▶ **What is required**
Check every line of the entries for "congruence", and copy the lines that hold it.

════════

(* ===== verification/BagsRepr.v ===== *)
(** The storage of the bags list against an abstract layout: for every bag the list of its ids,
    and for every id its stored score. *)

From stdpp Require Import base numbers functions list option gmap sets fin_maps sorting.
From S2P Require Import Prelude BagsList BagsSeg.

Local Open Scope Z_scope.

Section repr.
Context {AccountId : Type} `{Countable AccountId}.
Abbreviation Node := (@Node AccountId).
Abbreviation Bag := (@Bag AccountId).
Abbreviation Storage := (@Storage AccountId _ _).
Abbreviation Layout := (Z -> list AccountId).
Abbreviation Scores := (AccountId -> Z).
Implicit Types (x y : AccountId) (ids l : list AccountId) (N : gmap AccountId Node) (u v : Z)
  (L : Layout) (sc : Scores) (s : Storage) (X : gset AccountId) (C : gmap Z Bag)
  (B : gmap Z (option AccountId * option AccountId)).

(** What is stored of a bag *)
Definition ends ids : option (option AccountId * option AccountId) :=
  match ids with [] => None | _ => Some (first_or ids None, last ids) end.

(** The nodes of every bag are linked in the order of the layout; those of [X] are in no bag. *)
Record nodes_ok X L sc N : Prop := mkNodesOk {
  n_seg : forall u, dseg N u sc None None (L u);
  n_nodup : forall u, NoDup (L u);
  n_only : forall x n, N !! x = Some n -> x ∈ X \/ x ∈ L (bag_upper n);
  n_out : forall x u, x ∈ X -> x ∉ L u
}.

(** Every bag is stored with its ends, or is one of [C]. *)
Definition bags_ok C L B : Prop :=
  forall u, match C !! u with Some b => b = bag_of u (L u) | None => B !! u = ends (L u) end.

Record repr_with X C L sc s : Prop := mkRepr {
  r_nodes : nodes_ok X L sc (ListNodes s);
  r_bags : bags_ok C L (ListBags s);
  r_count : CounterForListNodes s = Z.of_nat (size (ListNodes s));
  r_bound : CounterForListNodes s < 2 ^ 32
}.

Definition repr := repr_with ∅ ∅.

(** ** Layouts *)

Definition in_layout x L : Prop := exists u, x ∈ L u.

Lemma nodes_ok_bag X L sc N x u : nodes_ok X L sc N -> x ∈ L u ->
  exists p q, N !! x = Some (mkNode x p q u (sc x)).
Proof. intros Hn Hx. eapply dseg_elem; [apply Hn|done]. Qed.

Lemma nodes_ok_unique X L sc N x u v : nodes_ok X L sc N -> x ∈ L u -> x ∈ L v -> u = v.
Proof.
  intros Hn (p & q & Hu)%(nodes_ok_bag _ _ _ _ _ _ Hn) (p' & q' & Hv)%(nodes_ok_bag _ _ _ _ _ _ Hn). congruence.
Qed.

Lemma nodes_ok_dom L sc N x : nodes_ok ∅ L sc N -> x ∈ dom N <-> in_layout x L.
Proof.
  intros Hn. split.
  - intros [n [?|Hx]%(n_only _ _ _ _ Hn)]%elem_of_dom; [set_solver|]. by exists (bag_upper n).
  - intros [u (p & q & Hx)%(nodes_ok_bag _ _ _ _ _ _ Hn)]. by apply elem_of_dom_2 in Hx.
Qed.

(** A node that is stored, with its place *)
Lemma nodes_ok_split L sc N x n : nodes_ok ∅ L sc N -> N !! x = Some n ->
  exists l l', L (bag_upper n) = l ++ x :: l' /\ n = mkNode x (last l) (first_or l' None) (bag_upper n) (sc x).
Proof.
  intros Hn Hx. destruct (n_only _ _ _ _ Hn _ _ Hx) as [?|Hin]; [set_solver|].
  apply list_elem_of_split in Hin as (l & l' & Heq). exists l, l'. split; [done|].
  pose proof (n_seg _ _ _ _ Hn (bag_upper n)) as Hd. rewrite Heq in Hd. apply dseg_lookup in Hd.
  rewrite last_or_None in Hd. congruence.
Qed.

Lemma nodes_ok_ext X L L' sc sc' N :
  (forall u, L u = L' u) -> (forall x, in_layout x L -> sc x = sc' x) -> nodes_ok X L sc N -> nodes_ok X L' sc' N.
Proof.
  intros HL Hsc Hn. split.
  - intros u. rewrite <-HL. eapply dseg_frame; [apply Hn|]. intros x Hx. split; [done|]. symmetry. apply Hsc. by exists u.
  - intros u. rewrite <-HL. apply Hn.
  - intros x n Hx. rewrite <-HL. by apply Hn.
  - intros x u Hx. rewrite <-HL. by apply Hn.
Qed.

Lemma repr_ext X C L L' sc sc' s :
  (forall u, L u = L' u) -> (forall x, in_layout x L -> sc x = sc' x) -> repr_with X C L sc s -> repr_with X C L' sc' s.
Proof.
  intros HL Hsc [Hn Hb Hc Hd]. split; [by eapply nodes_ok_ext| |done|done].
  intros u. specialize (Hb u). by rewrite <-HL.
Qed.

(** ** Nodes that leave and enter a bag *)

Lemma nodes_ok_cut L sc N N' u l x l' :
  nodes_ok ∅ L sc N -> L u = l ++ x :: l' -> cut N N' u sc l x l' -> nodes_ok {[x]} (<[u := l ++ l']> L) sc N'.
Proof.
  intros Hn Hu Hcut. pose proof (n_nodup _ _ _ _ Hn u) as Hnd. rewrite Hu in Hnd.
  rewrite <-Permutation_middle in Hnd. apply NoDup_cons in Hnd as [Hx Hnd]. split.
  - intros v. destruct (decide (v = u)) as [->|Hne]; [rewrite fn_lookup_insert; apply Hcut|].
    rewrite fn_lookup_insert_ne by done. eapply dseg_frame; [apply Hn|]. intros y Hy. split; [|done].
    apply Hcut. intros Hin. apply Hne. eapply nodes_ok_unique; [done|done|]. rewrite Hu. set_solver.
  - intros v. destruct (decide (v = u)) as [->|Hne]; [by rewrite fn_lookup_insert|].
    rewrite fn_lookup_insert_ne by done. apply Hn.
  - intros y n Hy. destruct (decide (y = x)) as [->|Hyx]; [left; set_solver|]. right.
    destruct (decide (y ∈ l ++ l')) as [Hin|Hout].
    + destruct (dseg_elem _ _ _ _ _ (cut_seg _ _ _ _ _ _ _ Hcut) Hin) as (p & q & Hy'). simplify_eq. cbn.
      by rewrite fn_lookup_insert.
    + rewrite (cut_frame _ _ _ _ _ _ _ Hcut) in Hy by done. destruct (n_only _ _ _ _ Hn _ _ Hy) as [?|Hin]; [set_solver|].
      rewrite fn_lookup_insert_ne; [done|]. intros Heq. rewrite <-Heq, Hu in Hin. set_solver.
  - intros y v ->%elem_of_singleton. destruct (decide (v = u)) as [->|Hne]; [rewrite fn_lookup_insert; set_solver|].
    rewrite fn_lookup_insert_ne by done. intros Hin. apply Hne. eapply nodes_ok_unique; [done|done|]. rewrite Hu. set_solver.
Qed.

Lemma nodes_ok_delete L sc N x : nodes_ok {[x]} L sc N -> nodes_ok ∅ L sc (delete x N).
Proof.
  intros Hn. split.
  - intros u. eapply dseg_frame; [apply Hn|]. intros y Hy. split; [|done]. apply lookup_delete_ne. intros ->.
    revert Hy. apply Hn. set_solver.
  - apply Hn.
  - intros y n [Hne Hy]%lookup_delete_Some. destruct (n_only _ _ _ _ Hn _ _ Hy); [set_solver|by right].
  - set_solver.
Qed.

Lemma nodes_ok_enter X L sc N N' u x v ids :
  nodes_ok X L sc N -> (forall w, x ∉ L w) -> X ⊆ {[x]} -> ids ≡ₚ x :: L u -> entered N N' u (<[x := v]> sc) ids x ->
  nodes_ok ∅ (<[u := ids]> L) (<[x := v]> sc) N'.
Proof.
  intros Hn Hx HX Hp Ha. split.
  - intros w. destruct (decide (w = u)) as [->|Hne]; [rewrite fn_lookup_insert; apply Ha|].
    rewrite fn_lookup_insert_ne by done. eapply dseg_frame; [apply Hn|]. intros y Hy.
    assert (y <> x) by (intros ->; by apply (Hx w)). split; [|by rewrite fn_lookup_insert_ne].
    apply Ha. rewrite Hp. intros [->|Hin]%elem_of_cons; [done|]. apply Hne. by eapply nodes_ok_unique.
  - intros w. destruct (decide (w = u)) as [->|Hne]; [|rewrite fn_lookup_insert_ne by done; apply Hn].
    rewrite fn_lookup_insert, Hp. apply NoDup_cons. split; [apply Hx|apply Hn].
  - intros y n Hy. right. destruct (decide (y ∈ ids)) as [Hin|Hout].
    + destruct (dseg_elem _ _ _ _ _ (ent_seg _ _ _ _ _ _ Ha) Hin) as (p & q & Hy'). simplify_eq. cbn.
      by rewrite fn_lookup_insert.
    + rewrite (ent_frame _ _ _ _ _ _ Ha) in Hy by done. rewrite Hp in Hout.
      destruct (n_only _ _ _ _ Hn _ _ Hy) as [?|Hin]; [set_solver|].
      rewrite fn_lookup_insert_ne; [done|]. intros Heq. rewrite <-Heq in Hin. set_solver.
  - set_solver.
Qed.

Lemma nodes_ok_set_score L sc N x n v :
  nodes_ok ∅ L sc N -> N !! x = Some n -> nodes_ok ∅ L (<[x := v]> sc) (<[x := set_score n v]> N).
Proof.
  intros Hn Hx. split; [|apply Hn| |set_solver].
  - intros u. apply dseg_set_score; [done|]. apply Hn.
  - intros y m. destruct (decide (y = x)) as [->|Hne].
    + rewrite lookup_insert_eq. intros [= <-]. exact (n_only _ _ _ _ Hn _ _ Hx).
    + rewrite lookup_insert_ne by done. apply Hn.
Qed.

(** ** Bags *)

Lemma bags_ok_lookup L s u : bags_ok ∅ L (ListBags s) ->
  bag_get s u = (match L u with [] => None | ids => Some (bag_of u ids) end).
Proof.
  intros Hb. specialize (Hb u). rewrite lookup_empty in Hb. unfold bag_get. rewrite Hb. by destruct (L u).
Qed.

Lemma bags_ok_make C L s u : bags_ok C L (ListBags s) ->
  default (bag_get_or_make s u) (C !! u) = bag_of u (L u).
Proof.
  intros Hb. specialize (Hb u). destruct (C !! u) as [b|]; [done|]. cbn. unfold bag_get_or_make, bag_get. rewrite Hb.
  by destruct (L u).
Qed.

Lemma bags_ok_set C L B u ids : bags_ok C L B -> bags_ok (<[u := bag_of u ids]> C) (<[u := ids]> L) B.
Proof.
  intros Hb v. specialize (Hb v). destruct (decide (v = u)) as [->|Hne]; [by rewrite lookup_insert_eq, fn_lookup_insert|].
  by rewrite lookup_insert_ne, fn_lookup_insert_ne by done.
Qed.

Lemma bag_of_ends u ids : bag_of u ids = match ends ids with Some e => mkBag e.1 e.2 u | None => mkBag None None u end.
Proof. by destruct ids. Qed.

(** A change that keeps the ends *)
Lemma bags_ok_ends C L B u ids : bags_ok C L B -> ends ids = ends (L u) -> bags_ok C (<[u := ids]> L) B.
Proof.
  intros Hb Hids v. specialize (Hb v). destruct (decide (v = u)) as [->|Hne]; [|by rewrite fn_lookup_insert_ne].
  rewrite fn_lookup_insert. destruct (C !! u) as [b|]; [|congruence]. by rewrite Hb, !(bag_of_ends u), Hids.
Qed.

(** An inner node may leave or enter without a change to the ends. *)
Lemma ends_inner l x l' : l <> [] -> l' <> [] -> ends (l ++ l') = ends (l ++ x :: l').
Proof.
  intros Hl Hl'. destruct l as [|y l]; [done|]. cbn [ends app first_or]. rewrite !app_comm_cons, last_app_cons, last_app, last_cons.
  destruct (snoc_cases l') as [->|(l0 & t & ->)]; [done|]. rewrite last_snoc, app_comm_cons, last_snoc. done.
Qed.

Lemma bags_ok_inner C L B u l x l' :
  bags_ok C L B -> L u = l ++ x :: l' -> l <> [] -> l' <> [] -> bags_ok C (<[u := l ++ l']> L) B.
Proof. intros Hb Hu Hl Hl'. apply bags_ok_ends; [done|]. rewrite Hu. by apply ends_inner. Qed.

(** The bag that is put, in the map *)
Lemma bag_put_bags s u ids :
  bag_put (bag_of u ids) s =
  set_bags s (match ends ids with Some e => <[u := e]> (ListBags s) | None => delete u (ListBags s) end).
Proof. destruct ids as [|x l]; [done|]. unfold bag_put, bag_is_empty. cbn. done. Qed.

Lemma bags_ok_put C L s u ids :
  bags_ok C L (ListBags s) -> bags_ok (delete u C) (<[u := ids]> L) (ListBags (bag_put (bag_of u ids) s)).
Proof.
  intros Hb v. specialize (Hb v). rewrite bag_put_bags. cbn [ListBags set_bags].
  destruct (decide (v = u)) as [->|Hne].
  - rewrite lookup_delete_eq, fn_lookup_insert. destruct ids; cbn [ends]; [by rewrite lookup_delete_eq|by rewrite lookup_insert_eq].
  - rewrite lookup_delete_ne, fn_lookup_insert_ne by done. destruct (ends ids);
    [by rewrite lookup_insert_ne|by rewrite lookup_delete_ne].
Qed.

(** Writing the collected bags *)
Lemma bags_ok_flush L : forall us C C' s,
  (forall u b, C !! u = Some b -> b = bag_of u (L u)) -> (forall u, u ∈ dom C' -> u ∈ us /\ C' !! u = C !! u) -> bags_ok C' L (ListBags s) ->
  exists B, foldl (fun s b => bag_put b s) s (omap (fun u => C !! u) us) = set_bags s B /\ bags_ok ∅ L B.
Proof.
  induction us as [|u us IH]; intros C C' s HC Hsub Hb.
  - exists (ListBags s). split; [by destruct s|]. intros u. specialize (Hb u). destruct (C' !! u) eqn:Hu; [|done].
    apply elem_of_dom_2, Hsub in Hu as [Hu _]. by apply elem_of_nil in Hu.
  - cbn [omap list_omap]. destruct (C !! u) as [b|] eqn:Hu.
    + cbn [foldl]. rewrite (HC _ _ Hu). set (s1 := bag_put (bag_of u (L u)) s).
      destruct (IH C (delete u C') s1 HC) as (B & Heq & HB).
      * intros v. rewrite dom_delete. intros [[Hv Hv']%Hsub Hne]%elem_of_difference. rewrite not_elem_of_singleton in Hne.
        rewrite lookup_delete_ne by done. apply elem_of_cons in Hv as [->|Hv]; done.
      * pose proof (bags_ok_put C' L s u (L u) Hb) as Hp. intros v. specialize (Hp v). 
        destruct (decide (v = u)) as [->|Hne]; [by rewrite fn_lookup_insert in Hp|by rewrite fn_lookup_insert_ne in Hp].
      * exists B. split; [|done]. rewrite Heq. unfold s1. rewrite bag_put_bags. done.
    + apply (IH C C'); [done| |done]. intros v Hv. destruct (Hsub v Hv) as [[->|Hin]%elem_of_cons Heq]; [|done].
      rewrite Hu in Heq. by apply not_elem_of_dom in Heq.
Qed.
End repr.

════════

▶ **Exercise answer**
  intros Hn (p & q & Hu)%(nodes_ok_bag _ _ _ _ _ _ Hn) (p' & q' & Hv)%(nodes_ok_bag _ _ _ _ _ _ Hn). congruence.
  rewrite last_or_None in Hd. congruence.
  rewrite fn_lookup_insert. destruct (C !! u) as [b|]; [|congruence]. by rewrite Hb, !(bag_of_ends u), Hids.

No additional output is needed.